# Levi decomposition

In Lie theory and representation theory, the Levi decomposition, conjectured by Killing and Cartan and proved by Template:Harvs, states that any finite-dimensional real Lie algebra g is the semidirect product of a solvable ideal and a semisimple subalgebra. One is its radical, a maximal solvable ideal, and the other is a semisimple subalgebra, called a Levi subalgebra. Levi decomposition implies that any finite-dimensional Lie algebra is a semidirect product of a solvable Lie algebra and a semisimple Lie algebra.

When viewed as a factor-algebra of g, this semisimple Lie algebra is also called the Levi factor of g.
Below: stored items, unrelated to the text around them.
(** A literal of the source, as a character list. *)
Definition txt (s : string) : str := list_ascii_of_string s.

Definition chr_eqb (a b : ascii) : bool := Ascii.eqb a b.
Arguments chr_eqb : simpl never.

(** [str.isspace] on one character (and the class [\s] of [re]). *)
Definition isspace (c : ascii) : bool :=
  let n := nat_of_ascii c in
  ((9 <=? n) && (n <=? 13)) || ((28 <=? n) && (n <=? 32))
  || (n =? 133) || (n =? 160).

(** [str.lower] on one character of the range (code points below 256): one
    character again. *)
Definition lower_chr (c : ascii) : ascii :=
  let n := nat_of_ascii c in
  if ((65 <=? n) && (n <=? 90))
     || ((192 <=? n) && (n <=? 222) && negb (n =? 215))
  then ascii_of_nat (n + 32) else c.

Definition lower (s : str) : str := map lower_chr s.

(** [s.lstrip()], [s.rstrip()], [s.strip()]. *)
Fixpoint lstrip (s : str) : str :=
  match s with
  | c :: s' => if isspace c then lstrip s' else s
  | [] => []
  end.

Definition rstrip (s : str) : str := rev (lstrip (rev s)).

Definition strip (s : str) : str := rstrip (lstrip s).

(** [s.startswith(p)] and [s.endswith(p)]. *)
Fixpoint startswith (p s : str) : bool :=
  match p, s with
  | [], _ => true
  | a :: p', b :: s' => chr_eqb a b && startswith p' s'
  | _ :: _, [] => false
  end.

Definition endswith (p s : str) : bool := startswith (rev p) (rev s).

(** [p in s]: [p] occurs in [s] as a substring. *)
Fixpoint contains (p s : str) : bool :=
  startswith p s ||
  match s with
  | [] => false
  | _ :: s' => contains p s'
  end.

(** [c in s] for one character. *)
Definition has_chr (c : ascii) (s : str) : bool := existsb (chr_eqb c) s.

(** [sep.join(parts)]. *)
Fixpoint join (sep : str) (parts : list str) : str :=
  match parts with
  | [] => []
  | [x] => x
  | x :: rest => x ++ sep ++ join sep rest
  end.

(** [s.split(sep)] for a separator that is not empty: the pieces between the
    occurrences of [sep], found from left to right without overlap.  [skip]
    counts the characters of an occurrence still to be passed, [acc] holds
    the current piece, reversed. *)
Fixpoint split_go (sep : str) (skip : nat) (acc : str) (s : str) : list str :=
  match s with
  | [] => [rev acc]
  | c :: s' =>
      match skip with
      | S k => split_go sep k acc s'
      | O =>
          if startswith sep s
          then rev acc :: split_go sep (length sep - 1) [] s'
          else split_go sep 0 (c :: acc) s'
      end
  end.

Definition split (sep : str) (s : str) : list str := split_go sep 0 [] s.

(** [s.partition(sep)], as an option: the text before and after the first
    occurrence of [sep], or [None] when there is none. *)
Fixpoint partition (sep : str) (s : str) : option (str * str) :=
  if startswith sep s then Some ([], skipn (length sep) s)
  else match s with
       | [] => None
       | c :: s' =>
           match partition sep s' with
           | Some (a, b) => Some (c :: a, b)
           | None => None
           end
       end.

(** The text before the first occurrence of [sep]; all of [s] without one. *)
Definition before (sep : str) (s : str) : str :=
  match partition sep s with
  | Some (a, _) => a
  | None => s
  end.

(** The number of periods a text ends with. *)
Fixpoint leading_dots (s : str) : nat :=
  match s with
  | c :: s' => if chr_eqb c "."%char then S (leading_dots s') else 0
  | [] => 0
  end.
Moreover, Malcev (1942) showed that any two Levi subalgebras are conjugate by an (inner) automorphism of the form

${\displaystyle \exp(\mathrm {ad} (z))\ }$

where z is in the nilradical (Levi–Malcev theorem).

## Application

To a certain extent, the decomposition can be used to reduce problems about finite-dimensional Lie algebras and Lie groups to separate problems about Lie algebras in these two special classes, solvable and semisimple.

## Extensions of the results

In representation theory, Levi decomposition of parabolic subgroups of a reductive group is needed to construct a large family of the so-called parabolically induced representations. The Langlands decomposition is a slight refinement of the Levi decomposition for parabolic subgroups used in this context.

Analogous statements hold for simply connected Lie groups, and, as shown by George Mostow, for algebraic Lie algebras and simply connected algebraic groups over a field of characteristic zero.

There is no analogue of the Levi decomposition for most infinite-dimensional Lie algebras; for example affine Lie algebras have a radical consisting of their center, but cannot be written as a semidirect product of the center and another Lie algebra. The Levi decomposition also fails for finite-dimensional algebras over fields of positive characteristic.